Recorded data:
(** X21. What the simplified time-map algorithm hands to the
    advanced one fits its declarations, for either search type: the
    ten keys are distinct names of parameters the time-map algorithm
    declares; the searches layer goes to the side of the search type
    and the other side gets none; the travel time in minutes is passed
    in seconds, as a decimal literal, and the same value is passed as
    the walking time; each of the three sinks the time-map algorithm
    declares gets a destination; and the two aggregations are never
    requested together. *)
Theorem simple_time_map_sub_parameters
    (parameters : TimeMapSimpleAlgorithm.Inputs Layer)
    (mode trnspt_type result_type now_iso : string) :
  mode ∈ TimeMapSimpleAlgorithm.SEARCH_TYPES →
  let sub := TimeMapSimpleAlgorithm.sub_parameters parameters mode trnspt_type result_type in
  let seconds := VStr (pretty (TimeMapSimpleAlgorithm.INPUT_TRAVEL_TIME parameters * 60)%Z) in
  NoDup (map fst sub)
  ∧ map fst sub ⊆ map Declarations.name (Declarations.TimeMapAlgorithm_initAlgorithm now_iso)
  ∧ filter (λ key, key ∈ ["INPUT_DEPARTURE_SEARCHES"; "INPUT_ARRIVAL_SEARCHES"]) (map fst sub)
    = ["INPUT_" +:+ mode +:+ "_SEARCHES"]
  ∧ ("INPUT_" +:+ mode +:+ "_TRAVEL_TIME", seconds) ∈ sub
  ∧ ("INPUT_" +:+ mode +:+ "_TRNSPT_WALKING_TIME", seconds) ∈ sub
  ∧ (∀ p, p ∈ Declarations.TimeMapAlgorithm_initAlgorithm now_iso →
          Declarations.type p = "sink" → Declarations.name p ∈ map fst sub)
  ∧ ¬ (("INPUT_CALC_UNION", VBool true) ∈ sub ∧ ("INPUT_CALC_INTER", VBool true) ∈ sub).
Proof.
  intros Hmode. cbn zeta.
  assert (¬ ((result_type =? "UNION")%string = true
             ∧ (result_type =? "INTERSECTION")%string = true)) as Hflags.
  { intros [H1%String.eqb_eq H2%String.eqb_eq]. congruence. }
  assert (∀ p, p ∈ Declarations.TimeMapAlgorithm_initAlgorithm now_iso →
               Declarations.type p = "sink" →
               Declarations.name p ∈ ["OUTPUT_SEARCHES"; "OUTPUT_UNION"; "OUTPUT_INTER"])
    as Hsinks.
  { intros p Hp Htype. unfold Declarations.TimeMapAlgorithm_initAlgorithm,
      Declarations.AdvancedAlgorithmBase_initAlgorithm in Hp.
    cbn [map concat Declarations.searches_parameters app] in Hp.
    repeat (apply elem_of_cons in Hp as [->|Hp]; [try discriminate Htype|]);
      try (by apply elem_of_nil in Hp); cbn; in_list. }
  destruct (mode_cases mode Hmode) as [-> | ->];
    (split; [apply NoDup_check; vm_compute; reflexivity|]);
    (split; [apply subseteq_check; vm_compute; reflexivity|]);
    (split; [vm_compute; reflexivity|]);
    (split; [unfold TimeMapSimpleAlgorithm.sub_parameters; in_list|]);
    (split; [unfold TimeMapSimpleAlgorithm.sub_parameters; in_list|]);
    (split;
     [ intros p Hp Htype; specialize (Hsinks p Hp Htype);
       repeat (apply elem_of_cons in Hsinks as [->|Hsinks]; [cbn; in_list|]);
       by apply elem_of_nil in Hsinks
     | intros [Hu Hi]; apply Hflags;
       unfold TimeMapSimpleAlgorithm.sub_parameters in Hu, Hi;
       split; [flag_of Hu|flag_of Hi] ]).
Qed.
Lemma is_bytes_to_be_bytes n x : is_bytes (to_be_bytes n x).
Proof.
  revert x. induction n as [|n IH]; intros x; simpl; [constructor|].
  apply Forall_app. split; [apply IH|]. constructor; [|constructor]. by apply (wrap_is_uint 8).
Qed.

Lemma be_bytes_snoc l b : be_bytes (l ++ [b]) = (be_bytes l * 256 + b)%Z.
Proof. unfold be_bytes. by rewrite fold_left_app. Qed.

Lemma be_bytes_to_be_bytes n x : is_uint (8 * Z.of_nat n) x → be_bytes (to_be_bytes n x) = x.
Proof.
  unfold is_uint. revert x. induction n as [|n IH]; intros x Hx; cbn [to_be_bytes].
  { unfold be_bytes. simpl in *. lia. }
  rewrite be_bytes_snoc. replace (8 * Z.of_nat (S n))%Z with (8 * Z.of_nat n + 8)%Z in Hx by lia.
  rewrite Z.pow_add_r in Hx by lia. rewrite IH; [pose proof (Z.div_mod x 256 ltac:(lia)); lia|].
  split; [apply Z.div_pos; lia|]. apply Z.div_lt_upper_bound; lia.
Qed.

Lemma to_be_bytes_be_bytes l : is_bytes l → to_be_bytes (length l) (be_bytes l) = l.
Proof.
  unfold is_bytes, is_uint. induction l as [|b l IH] using rev_ind; [done|].
  rewrite Forall_app, Forall_singleton. intros [Hl Hb]. rewrite length_app, Nat.add_comm. cbn [length Nat.add to_be_bytes].
  rewrite be_bytes_snoc. rewrite Z.div_add_l, Z.div_small, Z.add_0_r by lia. rewrite IH by done.
  do 2 f_equal. rewrite Z.add_comm, Z.mod_add by lia. apply Z.mod_small. lia.
Qed.

Lemma be_bytes_is_uint l : is_bytes l → is_uint (8 * Z.of_nat (length l)) (be_bytes l).
Proof.
  unfold is_bytes, is_uint. induction l as [|b l IH] using rev_ind; [done|].
  rewrite Forall_app, Forall_singleton. intros [Hl Hb]. rewrite be_bytes_snoc, length_app. simpl.
  replace (8 * Z.of_nat (length l + 1))%Z with (8 * Z.of_nat (length l) + 8)%Z by lia.
  rewrite Z.pow_add_r by lia. specialize (IH Hl). lia.
Qed.

(** ** Standard iterator adaptors *)

Fixpoint take_while {A} (p : A → bool) (l : list A) : list A :=
  match l with
  | [] => []
  | x :: l => if p x then x :: take_while p l else []
  end.
Lemma entries_insert now k v c :
  entries (lru_insert now k v c) = push_back (lru_capacity c) k (mkTimedValue v now) (entries c).
Proof.
  unfold lru_insert, push_back, map_len. rewrite entries_with_map. unfold entries.
  repeat case_decide; autorewrite with lhm in *; done.
Qed.

Lemma entries_remove k c : entries (lru_remove k c).2 = adel k (entries c).
Proof. apply lhm_iter_remove. Qed.

Lemma iter_update_last_time k now m tv :
  assoc k (lhm_iter m) = Some tv →
  lhm_iter (update_last_time k now m) =
    adel k (lhm_iter m) ++ [(k, mkTimedValue (data tv) now)].
Proof.
  intros Hk. unfold update_last_time. rewrite lhm_get_iter, Hk.
  rewrite (lhm_iter_to_back _ (update_last_access tv now)), lhm_iter_set.
  - by rewrite adel_aset.
  - rewrite lhm_iter_set. apply assoc_aset_eq. by rewrite Hk.
Qed.

Lemma entries_remove_expired now c :
  entries (remove_expired now c).2 =
    drop_while (λ kv, is_expired kv.2 (lru_ttl c) now) (entries c).
Proof.
  unfold remove_expired. simpl. rewrite entries_with_map. unfold entries.
  set (p := λ kv : K * TimedValue V, is_expired kv.2 (lru_ttl c) now).
  assert (∀ ks m, lhm_iter (foldl (λ m k, lhm_remove k m) m ks) =
                  foldl (λ l k, adel k l) (lhm_iter m) ks) as ->.
  { intros ks. induction ks as [|k ks IH]; intros m; simpl; [done|].
    by rewrite IH, lhm_iter_remove. }
  rewrite <-(take_drop_while p (lhm_iter (lru_map c))) at 1.
  apply foldl_adel_prefix. rewrite take_drop_while. apply lhm_iter_NoDup.
Qed.

Lemma entries_get now k c :
  let l := drop_while (λ kv, is_expired kv.2 (lru_ttl c) now) (entries c) in
  lru_get now k c =
    (data <$> assoc k l, (lru_get now k c).2) ∧
  entries (lru_get now k c).2 =
    match assoc k l with
    | Some tv => adel k l ++ [(k, mkTimedValue (data tv) now)]
    | None => l
    end.
Proof.
  simpl. unfold lru_get. rewrite <-entries_remove_expired, lhm_get_iter.
  fold (entries (remove_expired now c).2).
  destruct (assoc k (entries (remove_expired now c).2)) as [tv|] eqn:E; simpl; [|done].
  split; [done|]. by apply iter_update_last_time.
Qed.

Lemma entry_occupied now k upd c tv :
  assoc k (entries c) = Some tv → is_expired tv (lru_ttl c) now = false →
  (lru_entry now k upd c).1 = Occupied (mkOccupiedEntry k) ∧
  entries (lru_entry now k upd c).2 =
    if upd then adel k (entries c) ++ [(k, mkTimedValue (data tv) now)] else entries c.
Proof.
  intros Hk He. unfold lru_entry. rewrite lhm_get_iter. fold (entries c). rewrite Hk, He. simpl.
  split; [done|]. rewrite entries_with_map. destruct upd; [|done]. by apply iter_update_last_time.
Qed.

Lemma entry_expired now k upd c tv :
  assoc k (entries c) = Some tv → is_expired tv (lru_ttl c) now = true →
  (lru_entry now k upd c).1 = Vacant (mkVacantEntry k (lru_capacity c)) ∧
  entries (lru_entry now k upd c).2 = adel k (entries c).
Proof.
  intros Hk He. unfold lru_entry. rewrite lhm_get_iter. fold (entries c). rewrite Hk, He. simpl.
  by rewrite entries_with_map, lhm_iter_remove.
Qed.

Lemma entry_vacant now k upd c :
  assoc k (entries c) = None →
  lru_entry now k upd c = (Vacant (mkVacantEntry k (lru_capacity c)), c).
Proof. intros Hk. unfold lru_entry. rewrite lhm_get_iter. fold (entries c). by rewrite Hk. Qed.

Lemma entries_occupied_set k v c tv :
  assoc k (entries c) = Some tv →
  entries (occupied_set (mkOccupiedEntry k) v c) =
    aset k (mkTimedValue v (last_access tv)) (entries c).
Proof.
  intros Hk. unfold occupied_set. simpl. rewrite lhm_get_iter. fold (entries c). rewrite Hk.
  by rewrite entries_with_map, lhm_iter_set.
Qed.

Lemma entries_occupied_remove k c :
  entries (occupied_remove (mkOccupiedEntry k) c) = adel k (entries c).
Proof. apply lhm_iter_remove. Qed.

Lemma entries_vacant_insert now k v c cap :
  assoc k (entries c) = None →
  entries (vacant_insert now (mkVacantEntry k cap) v c) =
    push_back cap k (mkTimedValue v now) (entries c).
Proof.
  intros Hk. unfold vacant_insert, push_back, map_len. simpl. rewrite lhm_get_iter.
  fold (entries c). rewrite Hk, entries_with_map. unfold entries.
  repeat case_decide; autorewrite with lhm in *; done.
Qed.
End entries.

(** ** The invariant

    At most [capacity] entries, ordered by their last access, none of them in
    the future. *)

Section invariant.
Context {M : Type → Type → Type} `{LinkedHashMapLaws M} {K V : Type} `{EqDecision K}.
Implicit Types (c : LruCache M K V) (k : K) (v : V).
Implicit Types (l : list (K * TimedValue V)) (now : Instant).

Definition access_times l : list Instant := (λ kv, last_access kv.2) <$> l.

Record wf_entries now (capacity : nat) l : Prop := {
  wf_length : length l ≤ capacity;
  wf_sorted : StronglySorted Z.le (access_times l);
  wf_past : Forall (λ t, t <= now)%Z (access_times l)
}.

Definition lru_wf now c : Prop := wf_entries now (lru_capacity c) (entries c).

Lemma wf_entries_sublist now cap l l' :
  l' `sublist_of` l → wf_entries now cap l → wf_entries now cap l'.
Proof.
  intros Hs [Hl Ho Hp]. pose proof (fmap_sublist (λ kv, last_access kv.2) _ _ Hs) as Ht.
  split.
  - apply sublist_length in Hs. lia.
  - by eapply sublist_StronglySorted.
  - by eapply sublist_Forall_1.
Qed.

Lemma wf_entries_later now now' cap l :
  (now <= now')%Z → wf_entries now cap l → wf_entries now' cap l.
Proof. intros Hle [Hl Ho Hp]. split; [done..|]. eapply Forall_impl; [done|]. simpl. lia. Qed.

Lemma wf_snoc_times now l k v :
  StronglySorted Z.le (access_times l) → Forall (λ t, t <= now)%Z (access_times l) →
  StronglySorted Z.le (access_times (l ++ [(k, mkTimedValue v now)])) ∧
  Forall (λ t, t <= now)%Z (access_times (l ++ [(k, mkTimedValue v now)])).
Proof.
  intros Ho Hp. unfold access_times. rewrite fmap_app. simpl. split.
  - by apply StronglySorted_snoc.
  - apply Forall_app. split; [done|]. constructor; [done|constructor].
Qed.

Lemma wf_entries_push_back now cap k v l :
  wf_entries now cap l → wf_entries now cap (push_back cap k (mkTimedValue v now) l).
Proof.
  intros Hwf. pose proof (wf_entries_sublist _ _ _ _ (sublist_adel k l) Hwf) as [Hl Ho Hp].
  destruct (wf_snoc_times now _ k v Ho Hp) as [Ho' Hp'].
  unfold push_back. case_decide as Hc; [|split; [lia|done..]].
  rewrite length_app in Hc. simpl in Hc.
  assert (tail (adel k l ++ [(k, mkTimedValue v now)]) `sublist_of`
          adel k l ++ [(k, mkTimedValue v now)]) as Hs.
  { destruct (adel k l ++ _); [done|]. by apply sublist_cons. }
  pose proof (fmap_sublist (λ kv, last_access kv.2) _ _ Hs) as Ht. split.
  - destruct (adel k l); simpl in *; [lia|]. rewrite length_app. simpl. lia.
  - by eapply sublist_StronglySorted.
  - by eapply sublist_Forall_1.
Qed.

Lemma wf_entries_refresh now cap k v l :
  k ∈ l.*1 → wf_entries now cap l →
  wf_entries now cap (adel k l ++ [(k, mkTimedValue v now)]).
Proof.
  intros Hk Hwf. pose proof (wf_length _ _ _ Hwf). pose proof (length_adel_in _ _ Hk).
  pose proof (wf_entries_push_back now cap k v l Hwf) as Hp. unfold push_back in Hp.
  rewrite decide_False in Hp; [done|]. rewrite length_app. simpl. lia.
Qed.

Lemma wf_entries_aset now cap k v l tv :
  assoc k l = Some tv → NoDup l.*1 → wf_entries now cap l →
  wf_entries now cap (aset k (mkTimedValue v (last_access tv)) l).
Proof.
  intros Hk Hd [Hl Ho Hp].
  assert (access_times (aset k (mkTimedValue v (last_access tv)) l) = access_times l) as E.
  { unfold access_times, aset. rewrite <-list_fmap_compose. apply list_fmap_ext.
    intros i [k' tv'] Hi. simpl. case_decide as E; [|done]. simpl in *. subst.
    apply list_elem_of_lookup_2, (elem_of_assoc _ _ _ Hd) in Hi. congruence. }
  split; rewrite ?E; [|done..]. unfold aset. by rewrite length_fmap.
Qed.

Lemma assoc_in_fst k l tv : assoc k l = Some tv → k ∈ l.*1.
Proof. intros Hk%assoc_elem_of. apply list_elem_of_fmap. by exists (k, tv). Qed.

(** Every operation preserves the invariant. *)

Lemma lru_wf_new now ttl cap : lru_wf now (lru_new (M:=M) (K:=K) (V:=V) ttl cap).
Proof.
  unfold lru_wf, entries, lru_new. simpl. rewrite lhm_iter_default.
  split; simpl; [lia|constructor..].
Qed.

Lemma lru_wf_insert now k v c : lru_wf now c → lru_wf now (lru_insert now k v c).
Proof. unfold lru_wf. rewrite entries_insert. apply wf_entries_push_back. Qed.

Lemma lru_wf_remove now k c : lru_wf now c → lru_wf now (lru_remove k c).2.
Proof. unfold lru_wf. rewrite entries_remove. apply wf_entries_sublist, sublist_adel. Qed.

Lemma lru_wf_remove_expired now c : lru_wf now c → lru_wf now (remove_expired now c).2.
Proof.
  unfold lru_wf. rewrite entries_remove_expired.
  apply wf_entries_sublist, drop_while_sublist.
Qed.

Lemma lru_wf_get now k c : lru_wf now c → lru_wf now (lru_get now k c).2.
Proof.
  intros Hwf%lru_wf_remove_expired.
  assert (lru_capacity (lru_get now k c).2 = lru_capacity c) as Hc
    by (unfold lru_get; by destruct lhm_get).
  unfold lru_wf in *. rewrite Hc. rewrite entries_remove_expired in Hwf. simpl in Hwf.
  destruct (entries_get now k c) as [_ ->].
  destruct (assoc k _) as [tv|] eqn:E; [|done].
  apply wf_entries_refresh; [by eapply assoc_in_fst|done].
Qed.

Lemma lru_wf_entry now k upd c : lru_wf now c → lru_wf now (lru_entry now k upd c).2.
Proof.
  intros Hwf. assert (lru_capacity (lru_entry now k upd c).2 = lru_capacity c) as Hc
    by (unfold lru_entry; destruct lhm_get; [case_match|]; done).
  unfold lru_wf in *. rewrite Hc. destruct (assoc k (entries c)) as [tv|] eqn:E.
  - destruct (is_expired tv (lru_ttl c) now) eqn:Ex.
    + destruct (entry_expired now k upd c tv E Ex) as [_ ->].
      eapply wf_entries_sublist; [apply sublist_adel|done].
    + destruct (entry_occupied now k upd c tv E Ex) as [_ ->].
      destruct upd; [|done]. apply wf_entries_refresh; [by eapply assoc_in_fst|done].
  - by rewrite entry_vacant.
Qed.

Lemma lru_wf_occupied_set now k v c : lru_wf now c → lru_wf now (occupied_set (mkOccupiedEntry k) v c).
Proof.
  intros Hwf. destruct (assoc k (entries c)) as [tv|] eqn:E.
  - unfold lru_wf. rewrite (entries_occupied_set _ _ _ tv E).
    unfold occupied_set. simpl. case_match; apply wf_entries_aset; try done; apply entries_NoDup.
  - unfold occupied_set. simpl. rewrite lhm_get_iter. unfold entries in E. by rewrite E.
Qed.

Lemma lru_wf_occupied_remove now k c :
  lru_wf now c → lru_wf now (occupied_remove (mkOccupiedEntry k) c).
Proof. unfold lru_wf. rewrite entries_occupied_remove. apply wf_entries_sublist, sublist_adel. Qed.

Lemma lru_wf_vacant_insert now k v c :
  lru_wf now c → lru_wf now (vacant_insert now (mkVacantEntry k (lru_capacity c)) v c).
Proof.
  intros Hwf. destruct (assoc k (entries c)) as [tv|] eqn:E.
  - unfold vacant_insert. simpl. rewrite lhm_get_iter. unfold entries in E. by rewrite E.
  - unfold lru_wf. rewrite entries_vacant_insert by done.
    unfold vacant_insert. simpl. case_match; by apply wf_entries_push_back.
Qed.

Lemma lru_wf_later now now' c : (now <= now')%Z → lru_wf now c → lru_wf now' c.
Proof. apply wf_entries_later. Qed.
End invariant.

Create HintDb lru.
#[export] Hint Resolve lru_wf_new lru_wf_insert lru_wf_remove lru_wf_get lru_wf_entry
  lru_wf_occupied_set lru_wf_occupied_remove lru_wf_vacant_insert lru_wf_remove_expired : lru.

(** ** Histories of a cache

    What a caller does with an entry: [UseOccupied] and [UseVacant] are the
    actions on the two kinds of entries. *)

Inductive occupied_use (V : Type) := OccKeep | OccSet (v : V) | OccRemove.
Arguments OccKeep {V}.
Arguments OccSet {V} v.
Arguments OccRemove {V}.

# INSTRUCTIONS TO FOLLOW
Look for the string "true" in the records, and copy every line where it is found.

# SOLVED PROBLEM
  ∧ ¬ (("INPUT_CALC_UNION", VBool true) ∈ sub ∧ ("INPUT_CALC_INTER", VBool true) ∈ sub).
  assert (¬ ((result_type =? "UNION")%string = true
             ∧ (result_type =? "INTERSECTION")%string = true)) as Hflags.
  assoc k (entries c) = Some tv → is_expired tv (lru_ttl c) now = true →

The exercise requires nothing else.